Geschichte & Kultur

Über Ms. Magazine: Feministische Veröffentlichung

Termine:

erste Ausgabe, Januar 1972. Juli 1972: Beginn der monatlichen Veröffentlichung. 1978-87: Herausgegeben von Frau Fondation. 1987: Kauf durch ein australisches Medienunternehmen. 1989: Veröffentlichung ohne Werbung. 1998: Herausgegeben von Liberty Media, betrieben von Gloria Steinem und anderen. Seit dem 31. Dezember 2001: im Besitz der Feminist Majority Foundation.

Bekannt für: feministische Stände. Nach dem Wechsel zu einem werbefreien Format wurde es auch dafür bekannt, die Kontrolle aufzudecken, die viele Werbetreibende über Inhalte in Frauenmagazinen ausüben.

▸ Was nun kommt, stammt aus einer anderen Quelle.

Lemma lnode_free_whole_size a w w' :
  lnode_free_whole (Some a) w = Some (tt, w') →
  (size (heap w') < size (heap w))%nat.
Proof.
  unfold lnode_free_whole. intros H.
  apply bind_inv in H as (d & w1 & Hd & H).
  apply bind_inv in H as ([] & w2 & Hf & H).
  apply bind_inv in H as ([] & w3 & H3 & H).
  apply bind_inv in H as ([] & w4 & H4 & H).
  apply bind_inv in H as ([] & w5 & H5 & H).
  apply (put_field_size (with_prev None)) in H3.
  apply (put_field_size (with_next None)) in H4.
  apply (put_field_size (with_data None)) in H5.
  unfold free in H. destruct (heap w5 !! a) as [b|] eqn:E; [|done]. simplify_eq. simpl.
  assert (size (heap w2) ≤ size (heap w))%nat.
  { unfold get_data in Hd. apply bind_inv in Hd as (nd & wc & Hl & Hr). ret_inv Hr.
    unfold load_node in Hl. destruct (heap w !! a) as [[?|?]|]; simplify_eq.
    unfold free in Hf. destruct (data nd) as [q|]; simplify_eq; [|done].
    destruct (heap w1 !! q) eqn:Eq; simplify_eq. simpl.
    rewrite map_size_delete_Some by done. lia. }
  rewrite map_size_delete_Some by done.
  assert (size (heap w5) ≠ 0%nat); [|lia].
  intros Hz. apply map_size_empty_inv in Hz. rewrite Hz in E. by rewrite lookup_empty in E.
Qed.

(** With more fuel than the heap has objects the loop never runs out of
    fuel: its outcome does not depend on the amount. *)
Lemma clear_loop_fuel f1 : ∀ f2 p w,
  (size (heap w) < f1)%nat → (size (heap w) < f2)%nat →
  clear_loop f1 p w = clear_loop f2 p w.
Proof.
  induction f1 as [|f1 IH]; intros f2 p w H1 H2; [lia|].
  destruct f2 as [|f2]; [lia|]. destruct p as [a|]; [|done].
  cbn [clear_loop]. unfold mbind, M_bind.
  destruct (get_next (Some a) w) as [[nxt w1]|] eqn:Hn; [|done].
  assert (w1 = w) as ->.
  { unfold get_next in Hn. apply bind_inv in Hn as (nd & wc & Hl & Hr). ret_inv Hr.
    unfold load_node in Hl. by destruct (heap w !! a) as [[?|?]|]; simplify_eq. }
  destruct (lnode_free_whole (Some a) w) as [[[] w2]|] eqn:Hf; [|done].
  apply lnode_free_whole_size in Hf. apply IH; lia.
Qed.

Zu den Herausgebern / Verfassern / Verlegern gehören:

Gloria Steinem, Robin Morgan. Marcia Ann Gillespie und Tracy Wood

Über Ms. Magazine:

Gegründet von Gloria Steinem und anderen, mit einem Zuschuss für die erste Ausgabe von Clay Felker, Herausgeber des New Yorker Magazins, das 1971 eine Kurzausgabe von Frau als Beilage herausgegeben hatte. Mit Unterstützung von Warner Communications wurde Frau als ins Leben gerufen eine monatliche im Sommer 1972. Bis 1978 war es eine gemeinnützige Zeitschrift geworden, die von der Ms. Foundation for Education and Communication herausgegeben wurde.

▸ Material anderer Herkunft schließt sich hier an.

(** In a sound tree the directories are sorted and all processed. *)
Lemma sound_directories (fs : tree) (scan : list folder) :
  Tree.sound fs scan ->
  exists ds,
    Outcome.directories fs = inr ds /\
    Permutation (filter folder_is_dir scan) ds /\
    fst (Outcome.collected fs) = fst (Outcome.aggregate (plans_directory fs) ds []).
Proof.
  intros (Hs & Hnd & Hall).
  assert (Hsort : exists ds, sort_directories (plans_directory fs) (filter folder_is_dir scan)
                             = inr ds).
  { unfold sort_directories.
    destruct (rmap_total
                (fun d => Py.int (path_name (path_child (plans_directory fs) (folder_name d))))
                (filter folder_is_dir scan)) as [keys Hk].
    - eapply Forall_impl; [|exact Hall]. intros d [H _]. exact H.
    - rewrite Hk. simpl. eauto. }
  destruct Hsort as [ds Hds]. exists ds.
  assert (Hd : Outcome.directories fs = inr ds).
  { unfold Outcome.directories. rewrite Hs. exact Hds. }
  split; [exact Hd|]. split; [now apply sort_directories_perm in Hds|].
  unfold Outcome.collected. rewrite Hd.
  now destruct (Outcome.aggregate (plans_directory fs) ds []) as [plans [e|]].
Qed.

(** ** Which observations reach the aggregates *)

(** A document stored in the mapping of a directory is the Plan Document
    of a file of that directory. *)
Lemma collected_document (fs : tree) (dir file : string)
    (docs : list (string * json)) (doc : json) :
  In (dir, docs) (fst (Outcome.collected fs)) -> In (file, doc) docs ->
  exists scan d files e,
    root_scan fs = inr scan /\ In d scan /\ folder_is_dir d = true /\
    folder_name d = dir /\ glob_json d = inr files /\
    In e files /\ entry_name e = file /\
    Outcome.plan_of (path_child (path_child (plans_directory fs) dir) file) (entry_load e)
    = Some doc.
Proof.
  intros Hd Hf. apply collected_in in Hd.
  destruct Hd as (scan & d & files & Hs & Hin & Hdir & Hg & Hn & _ & ->).
  unfold Outcome.dir_documents in Hf. apply fold_add_document_in in Hf.
  destruct Hf as [[]|(e & Hine & Hne & Hp)].
  exists scan, d, files, e. now repeat split.
Qed.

1987 kaufte eine australische Firma Frau, und Steinem wurde eher Berater als Redakteur. Einige Jahre später wechselte das Magazin erneut den Besitzer und viele Leser hörten auf zu abonnieren, weil sich das Aussehen und die Richtung zu sehr geändert zu haben schienen. 1989 kehrte das Ms. Magazine zurück – als gemeinnützige Organisation und werbefreies Magazin. Steinem eröffnete den neuen Look mit einem stechenden Editorial, das die Kontrolle enthüllte, die Werbetreibende versuchen, über Inhalte in Frauenmagazinen zu behaupten.

Der Titel der Zeitschrift Ms. stammt aus der damals aktuellen Kontroverse um den „richtigen“ Titel für Frauen. Männer hatten „Mr.“ die keinen Hinweis auf ihren Familienstand gaben; Etikette und Geschäftspraktiken verlangten, dass Frauen entweder „Miss“ oder „Mrs.“ verwenden. Viele Frauen wollten nicht durch ihren Familienstand definiert werden, und für eine wachsende Anzahl von Frauen, die ihren Nachnamen nach der Heirat behielten, weder „Miss“ noch „Mrs.“ war technisch ein korrekter Titel vor diesem Nachnamen.

Similar Posts

Schreibe einen Kommentar

Deine E-Mail-Adresse wird nicht veröffentlicht. Erforderliche Felder sind mit * markiert.